La requérante, MEO, est l’un de ces fournisseurs et est, de ce fait, cliente de GDA, au même titre que NOS, son concurrent direct.
S’estimant victime d’un abus de position de la part de GDA, MEO a saisi l’autorité de la concurrence portugaise. Cet abus résulterait du fait que GDA pratiquait des prix excessifs en ce qui concerne l’application des droits voisins aux droits d’auteur et que GDA appliquait également des conditions inégales entre MEO et NOS.
Il dénonce le comportement prétendument abusif de GDA, qui, bien que ne disposant pas d’un monopole légal, est le seul organisme chargé de la gestion collective des droits connexes des artistes active au Portugal.
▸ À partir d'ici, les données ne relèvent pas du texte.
(** * The configuration package of the registration service

    A shallow embedding of [pkg/configuration/configuration.go]: the
    constants, the [ViperConfig] registry, its construction ([LoadConfig],
    [initConfig], [New]), [PrintConfig] and the accessors of the
    [Configuration] interface, followed by the properties of the
    configuration contract.

    Go strings are byte sequences and are modelled by [string]; a Go map is
    a [gmap]; the process environment, the file system and the log are the
    fields of an explicit [World] that the effectful functions thread
    through a small state monad. *)

From stdpp Require Import base option gmap strings list fin_maps pretty.
From Stdlib Require Import ZArith Ascii String.

Open Scope Z_scope.
Open Scope string_scope.

(** ** Go's [strings] package, as far as the package uses it *)
Module Strings.

Definition isLower (c : ascii) : bool :=
  let n := nat_of_ascii c in (Nat.leb 97 n && Nat.leb n 122)%bool.

Definition isUpper (c : ascii) : bool :=
  let n := nat_of_ascii c in (Nat.leb 65 n && Nat.leb n 90)%bool.

Definition upperByte (c : ascii) : ascii :=
  if isLower c then ascii_of_nat (nat_of_ascii c - 32) else c.

Definition lowerByte (c : ascii) : ascii :=
  if isUpper c then ascii_of_nat (nat_of_ascii c + 32) else c.

Fixpoint mapBytes (f : ascii -> ascii) (s : string) : string :=
  match s with
  | EmptyString => EmptyString
  | String c s' => String (f c) (mapBytes f s')
  end.

(** [strings.ToUpper] and [strings.ToLower] on the ASCII letters; every
    key and prefix of the package is ASCII. *)
Definition ToUpper : string -> string := mapBytes upperByte.
Definition ToLower : string -> string := mapBytes lowerByte.

(** [strings.NewReplacer(old, new)] for one pair of single-byte strings
    (Go's byte replacer). *)
Record Replacer := NewReplacer { oldByte : ascii; newByte : ascii }.

Definition Replace (r : Replacer) : string -> string :=
  mapBytes (fun c => if Ascii.eqb c (oldByte r) then newByte r else c).

(** [strings.FieldsFunc]: the maximal runs of characters that do not
    satisfy [f]; empty runs are dropped. The predicate is read on bytes,
    which is exact for a predicate on an ASCII character such as the
    comma. [field] is the run being collected. *)
Fixpoint fieldsFrom (f : ascii -> bool) (s field : string) : list string :=
  match s with
  | EmptyString => if decide (field = "") then [] else [field]
  | String c s' =>
      if f c
      then (if decide (field = "") then [] else [field]) ++ fieldsFrom f s' ""
      else fieldsFrom f s' (field ++ String c "")
  end.

Definition FieldsFunc (s : string) (f : ascii -> bool) : list string :=
  fieldsFrom f s "".

Fixpoint containsByte (c : ascii) (s : string) : bool :=
  match s with
  | EmptyString => false
  | String d s' => (Ascii.eqb c d || containsByte c s')%bool
  end.

End Strings.

(** ** Go errors, with [Wrap] of [github.com/pkg/errors] *)
Inductive error :=
| errorString (msg : string)
| withMessage (cause : error) (msg : string).

Fixpoint Error (e : error) : string :=
  match e with
  | errorString msg => msg
  | withMessage cause msg => msg ++ ": " ++ Error cause
  end.

Fixpoint Cause (e : error) : error :=
  match e with
  | errorString _ => e
  | withMessage cause _ => Cause cause
  end.

(** [errs.Wrap(err, message)] for a non-nil [err]. *)
Definition Wrap (err : error) (message : string) : error :=
  withMessage err message.

(** ** Values of the registry *)

(** The dynamic values ([interface{}]) the registry holds here: the
    defaults are strings, booleans, integers ([int]) and durations
    (nanoseconds); the environment supplies strings; a YAML file supplies
    strings, booleans and integers within the range of [int], maps
    ([VMap], the content of a map being held apart, under the paths of
    its entries), and whatever else YAML can hold (a float, an integer
    beyond the range of [int], a sequence, a timestamp), kept as [VOther]
    by its text. Go's [nil] is [None]. *)
Inductive value :=
| VString (s : string)
| VBool (b : bool)
| VInt (n : Z)
| VDuration (d : Z)
| VMap
| VOther (text : string).

(** The integers a Go value can hold ([int] and [time.Duration] are 64
    bits wide). *)
Definition goValue (x : value) : Prop :=
  match x with
  | VInt n | VDuration n => -2 ^ 63 <= n < 2 ^ 63
  | _ => True
  end.

#[global] Instance value_eq_dec : EqDecision value.
Proof. solve_decision. Defined.

(** The conversions that are taken as given: of Go's standard library,
    [strconv.ParseInt(s, 0, 0)], the string-to-duration conversion of
    [cast.ToDuration] (built on [time.ParseDuration]) and
    [time.Duration.String]; and what [cast] makes of the other values of a
    YAML document (of a float, say, its decimal text as a string and its
    integer part as an [int]). *)
Class Strconv := {
  ParseInt : string -> option Z;
  ParseDuration : string -> option Z;
  DurationString : Z -> string;
  OtherToString : string -> string;
  OtherToBool : string -> bool;
  OtherToInt : string -> Z;
  OtherToDuration : string -> Z
}.

(** ** [github.com/spf13/cast]: the conversions behind the typed getters.
    A failed conversion yields the zero value of the target type. *)
Module Cast.

(** [strconv.ParseBool] *)
Definition ParseBool (s : string) : option bool :=
  if bool_decide (s ∈ ["1"; "t"; "T"; "TRUE"; "true"; "True"]) then Some true
  else if bool_decide (s ∈ ["0"; "f"; "F"; "FALSE"; "false"; "False"]) then Some false
  else None.

Definition FormatBool (b : bool) : string := if b then "true" else "false".

(** [strconv.Itoa] *)
Definition Itoa (n : Z) : string := pretty n.

Section WithStrconv.
Context `{Strconv}.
L’autorité portugaise a conclu au classement sans suite de cette affaire pour les raisons suivantes :
- faible différence entre les tarifs pratiqués par GDA envers, respectivement, MEO et NOS par rapport au coût moyen.
Selon l’autorité de la concurrence portugaise, cette différence n’était donc pas de nature à compromettre la position concurrentielle de MEO, celle-ci étant en mesure d’absorber ladite différence. - augmentation de la part de marché de MEO pendant la période de l’application des tarifs en question alors que la part de marché de NOS – l’opérateur « avantagé » – diminuait à due concurrence.
- la discrimination tarifaire dénoncée résultait de l’application d’une décision arbitrale – conformément au droit national – du fait de l’échec des négociations entre GDA et MEO.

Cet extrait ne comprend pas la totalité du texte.